_ASSIGNMENT_
Retype, without any change, the first line of the records and every line after it through the one containing "stack (db_of (tx t))".

•••

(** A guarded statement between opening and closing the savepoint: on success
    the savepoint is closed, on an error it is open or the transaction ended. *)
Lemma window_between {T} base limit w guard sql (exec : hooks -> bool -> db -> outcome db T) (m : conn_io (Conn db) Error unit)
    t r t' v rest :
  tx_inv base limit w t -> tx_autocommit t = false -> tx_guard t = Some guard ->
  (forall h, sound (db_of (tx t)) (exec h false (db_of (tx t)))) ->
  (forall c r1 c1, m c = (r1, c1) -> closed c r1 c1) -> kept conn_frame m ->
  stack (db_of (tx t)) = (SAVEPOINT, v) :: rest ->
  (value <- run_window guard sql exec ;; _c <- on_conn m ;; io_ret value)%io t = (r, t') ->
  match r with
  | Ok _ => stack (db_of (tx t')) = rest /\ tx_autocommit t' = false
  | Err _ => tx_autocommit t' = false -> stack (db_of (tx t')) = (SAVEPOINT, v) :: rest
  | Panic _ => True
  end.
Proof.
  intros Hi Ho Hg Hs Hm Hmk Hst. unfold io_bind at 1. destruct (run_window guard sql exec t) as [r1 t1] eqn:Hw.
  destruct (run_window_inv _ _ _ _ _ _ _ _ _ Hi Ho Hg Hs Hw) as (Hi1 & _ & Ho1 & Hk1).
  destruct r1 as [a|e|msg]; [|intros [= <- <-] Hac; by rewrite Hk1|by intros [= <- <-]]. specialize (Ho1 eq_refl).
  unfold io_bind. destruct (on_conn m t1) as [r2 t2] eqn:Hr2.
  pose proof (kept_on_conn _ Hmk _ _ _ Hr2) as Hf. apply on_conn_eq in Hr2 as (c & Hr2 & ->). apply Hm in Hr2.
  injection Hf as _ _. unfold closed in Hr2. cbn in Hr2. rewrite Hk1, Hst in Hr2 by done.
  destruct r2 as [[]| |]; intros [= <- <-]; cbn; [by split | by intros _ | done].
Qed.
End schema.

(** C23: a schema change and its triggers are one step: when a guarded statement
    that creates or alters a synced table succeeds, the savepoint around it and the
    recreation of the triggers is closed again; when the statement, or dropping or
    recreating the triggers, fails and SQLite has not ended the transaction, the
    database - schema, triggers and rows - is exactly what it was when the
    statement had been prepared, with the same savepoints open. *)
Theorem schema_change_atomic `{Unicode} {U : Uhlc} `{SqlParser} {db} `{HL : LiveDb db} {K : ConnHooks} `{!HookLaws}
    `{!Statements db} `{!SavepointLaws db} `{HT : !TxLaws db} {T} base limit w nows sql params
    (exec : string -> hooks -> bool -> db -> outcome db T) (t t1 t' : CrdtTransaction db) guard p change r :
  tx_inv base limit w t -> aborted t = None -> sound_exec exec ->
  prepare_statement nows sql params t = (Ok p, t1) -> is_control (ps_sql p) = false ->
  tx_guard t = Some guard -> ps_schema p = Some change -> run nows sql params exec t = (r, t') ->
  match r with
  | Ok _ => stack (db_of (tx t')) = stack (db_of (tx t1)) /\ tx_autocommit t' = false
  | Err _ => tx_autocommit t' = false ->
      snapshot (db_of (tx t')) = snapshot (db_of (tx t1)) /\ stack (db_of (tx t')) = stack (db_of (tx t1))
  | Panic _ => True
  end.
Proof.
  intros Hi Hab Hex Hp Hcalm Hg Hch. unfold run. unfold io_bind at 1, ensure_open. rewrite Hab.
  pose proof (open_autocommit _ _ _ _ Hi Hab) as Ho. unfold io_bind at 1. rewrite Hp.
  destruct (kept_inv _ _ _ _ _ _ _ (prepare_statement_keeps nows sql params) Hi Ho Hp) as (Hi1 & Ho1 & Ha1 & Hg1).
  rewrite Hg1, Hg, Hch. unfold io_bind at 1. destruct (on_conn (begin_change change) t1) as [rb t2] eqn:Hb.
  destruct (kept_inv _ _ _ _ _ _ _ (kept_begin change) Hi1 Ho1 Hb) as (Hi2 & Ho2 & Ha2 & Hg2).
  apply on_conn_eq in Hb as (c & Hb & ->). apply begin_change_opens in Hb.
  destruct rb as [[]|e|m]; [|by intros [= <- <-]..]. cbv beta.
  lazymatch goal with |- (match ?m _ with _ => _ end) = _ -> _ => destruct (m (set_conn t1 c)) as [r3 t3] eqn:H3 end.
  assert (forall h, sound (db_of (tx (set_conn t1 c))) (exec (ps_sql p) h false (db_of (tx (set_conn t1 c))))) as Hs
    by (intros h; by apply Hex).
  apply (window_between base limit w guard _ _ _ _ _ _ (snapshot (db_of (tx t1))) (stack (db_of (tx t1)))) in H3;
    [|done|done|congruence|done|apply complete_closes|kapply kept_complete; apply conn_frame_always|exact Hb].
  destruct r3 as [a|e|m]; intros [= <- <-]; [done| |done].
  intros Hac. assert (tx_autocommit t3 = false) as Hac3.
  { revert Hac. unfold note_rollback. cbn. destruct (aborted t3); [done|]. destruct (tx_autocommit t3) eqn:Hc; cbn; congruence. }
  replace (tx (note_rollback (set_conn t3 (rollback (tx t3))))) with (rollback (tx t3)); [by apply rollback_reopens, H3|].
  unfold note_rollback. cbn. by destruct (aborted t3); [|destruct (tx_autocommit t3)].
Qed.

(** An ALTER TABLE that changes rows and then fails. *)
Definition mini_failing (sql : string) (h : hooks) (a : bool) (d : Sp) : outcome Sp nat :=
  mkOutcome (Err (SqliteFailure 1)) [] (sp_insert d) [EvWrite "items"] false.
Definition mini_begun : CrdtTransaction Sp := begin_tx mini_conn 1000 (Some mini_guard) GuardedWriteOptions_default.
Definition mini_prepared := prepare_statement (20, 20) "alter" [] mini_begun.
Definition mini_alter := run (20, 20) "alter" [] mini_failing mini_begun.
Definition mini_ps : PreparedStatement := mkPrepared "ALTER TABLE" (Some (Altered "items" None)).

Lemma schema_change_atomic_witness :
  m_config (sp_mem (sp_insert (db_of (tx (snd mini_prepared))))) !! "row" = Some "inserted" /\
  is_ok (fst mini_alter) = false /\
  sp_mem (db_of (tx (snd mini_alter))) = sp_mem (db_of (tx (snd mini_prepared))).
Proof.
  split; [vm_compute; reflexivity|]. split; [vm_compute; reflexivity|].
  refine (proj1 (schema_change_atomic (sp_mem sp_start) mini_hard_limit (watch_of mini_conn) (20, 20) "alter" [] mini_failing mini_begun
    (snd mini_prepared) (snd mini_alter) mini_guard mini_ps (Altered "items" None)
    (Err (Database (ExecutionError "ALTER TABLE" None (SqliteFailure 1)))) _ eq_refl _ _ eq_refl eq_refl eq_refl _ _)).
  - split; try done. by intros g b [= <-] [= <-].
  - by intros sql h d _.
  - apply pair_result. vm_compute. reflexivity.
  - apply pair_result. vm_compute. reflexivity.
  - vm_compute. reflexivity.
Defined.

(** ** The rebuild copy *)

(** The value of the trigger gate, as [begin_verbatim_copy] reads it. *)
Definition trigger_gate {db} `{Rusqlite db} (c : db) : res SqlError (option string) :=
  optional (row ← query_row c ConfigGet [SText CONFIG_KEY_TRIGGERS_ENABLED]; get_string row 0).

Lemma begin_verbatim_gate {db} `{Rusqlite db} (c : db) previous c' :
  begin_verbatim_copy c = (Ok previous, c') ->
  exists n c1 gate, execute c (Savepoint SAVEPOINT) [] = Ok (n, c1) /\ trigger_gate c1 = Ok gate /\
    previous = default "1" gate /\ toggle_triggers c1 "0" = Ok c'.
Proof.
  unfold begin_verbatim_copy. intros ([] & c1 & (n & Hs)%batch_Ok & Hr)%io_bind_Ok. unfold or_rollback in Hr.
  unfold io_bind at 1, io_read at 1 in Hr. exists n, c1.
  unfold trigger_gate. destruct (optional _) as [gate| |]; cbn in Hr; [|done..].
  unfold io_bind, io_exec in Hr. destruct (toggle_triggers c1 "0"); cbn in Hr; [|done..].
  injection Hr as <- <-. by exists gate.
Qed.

•••

_SOLUTION FOR THIS EXERCISE_
(** A guarded statement between opening and closing the savepoint: on success
    the savepoint is closed, on an error it is open or the transaction ended. *)
Lemma window_between {T} base limit w guard sql (exec : hooks -> bool -> db -> outcome db T) (m : conn_io (Conn db) Error unit)
    t r t' v rest :
  tx_inv base limit w t -> tx_autocommit t = false -> tx_guard t = Some guard ->
  (forall h, sound (db_of (tx t)) (exec h false (db_of (tx t)))) ->
  (forall c r1 c1, m c = (r1, c1) -> closed c r1 c1) -> kept conn_frame m ->
  stack (db_of (tx t)) = (SAVEPOINT, v) :: rest ->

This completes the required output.